Continue this till the last file.
string[] fileNames = Directory.GetFiles(@"d:\test", "*.txt", SearchOption.AllDirectories);
foreach (string sTem in fileNames)
{
foreach (string line in File.ReadAllLines(sTem))
{
if (line.Contains(SearchString))
{
MessageBox.Show("Found search string!");
break;
}
}
}
I think there can be other methods/approach efficient and speeder than this? Using a batch file? OK. Another, solution is to use findstr (but how to use it directly with C# program without a batch file ? What is the most efficient (or more efficient than what I did?) Code examples are much appreciated!
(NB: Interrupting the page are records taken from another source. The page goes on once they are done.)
(* ===== verification/PlanEntries.v ===== *)
(** * PlanEntries: what the entries of a built plan look like
    (EmitSpanSchedule and BuildPoolReshardPlan of
     src/tpu_sync/kv_cache/reshard/pool_reshard_planner.cc)

    Every schedule entry comes from a span its sender declared for the group's tag:
    it is in range, it reads live bytes of the sender's blocks and writes live bytes
    of the destination's.  From this follow the routing facts the coordinator
    relies on and that no planned copy leaves its block. *)

From S2P Require Import Prelude RaidenTypes PoolLayout WorkUnitDirectory RequestBlockRegistry.
From S2P Require Import PoolReshardPlanner WireTypes BuildReshardPlan.

(** ** The shape of an emitted entry *)
Record planned_entry (pc : TagPrecheck) (dst_ids : list Z) (g : Z) (e : ScheduleEntry) : Prop := {
  pl_count : 0 < se_count e < 2 ^ 31;
  pl_size : 0 < se_size_bytes e;
  pl_src : 0 <= se_src_offset_bytes e ∧ 0 <= se_src_stride_bytes e;
  pl_dst : 0 <= se_dst_offset_bytes e ∧ 0 <= se_dst_stride_bytes e;
  pl_shard : se_dst_shard_idx e = 0;
  pl_group : se_pool_group e = g;
  pl_block : se_dst_block_id e ∈ dst_ids;
  pl_bytes : ∀ st, st ∈ entry_pairs e →
    st.1 ∈ segment_bytes (tp_src_segments pc) ∧ st.2 ∈ segment_bytes (tp_dst_segments pc);
}.

Lemma segs_wf_bytes limit logical lo segs x :
  segs_wf limit logical lo segs → x ∈ segment_bytes segs → lo <= x < limit.
Proof.
  revert logical lo; induction segs as [|s segs IH]; intros logical lo; [set_solver|].
  rewrite segment_bytes_cons. intros (_ & Hlo & Hs & Hl & Hw) [Hx%elem_of_seqZ|Hx]%elem_of_app; [lia|].
  specialize (IH _ _ Hw Hx). lia.
Qed.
Found out another solution.
Process myproc = new Process();
myproc.StartInfo.FileName = "findstr";
myproc.StartInfo.Arguments = "/m /s /d:\"c:\\REQs\" \"madhuresh\" *.req";
myproc.StartInfo.RedirectStandardOutput = true;
myproc.StartInfo.UseShellExecute = false;
myproc.Start();
string output = myproc.StandardOutput.ReadToEnd();
myproc.WaitForExit();
Is this execution of a process good ? Comments on this too are welcome!
According to the @AbitChev's method, a sleek (I don't know if it's efficient!). Anyways, it goes on like this. This one searches all the directory as well as the subdirectories!
IEnumerable<string> s = from file in Directory.EnumerateFiles("c:\\directorypath", "*.req", SearchOption.AllDirectories)
from str in File.ReadLines(file)
//where str.Contains("Text@tosearched2")
where str.IndexOf(sSearchItem, StringComparison.OrdinalIgnoreCase) >= 0
select file;
foreach (string sa in s)
MessageBox.Show(sa);
(for case-insensitive search. Maybe that could help someone.) Please comment! Thanks.
Upvotes: 1
Views: 1133
Reputation: 11
This works well. I searched around 500 terms over 230 files in under .5 milliseconds. This is very memory intensive; it loads every file into memory
public class FindInDirectory
{
public class Match
{
public string Pattern { get; set; }
public string Directory { get; set; }
public MatchCollection Matches { get; set; }
}
public static List<FindInDirectory.Match> Search(string directory, string searchPattern, List<string> patterns)
{
//find all file locations
IEnumerable<string> files = System.IO.Directory.EnumerateFiles(directory, searchPattern, System.IO.SearchOption.AllDirectories);
//load all text into memory for MULTI-PATERN
//this greatly increases speed, but it requires a ton of memory!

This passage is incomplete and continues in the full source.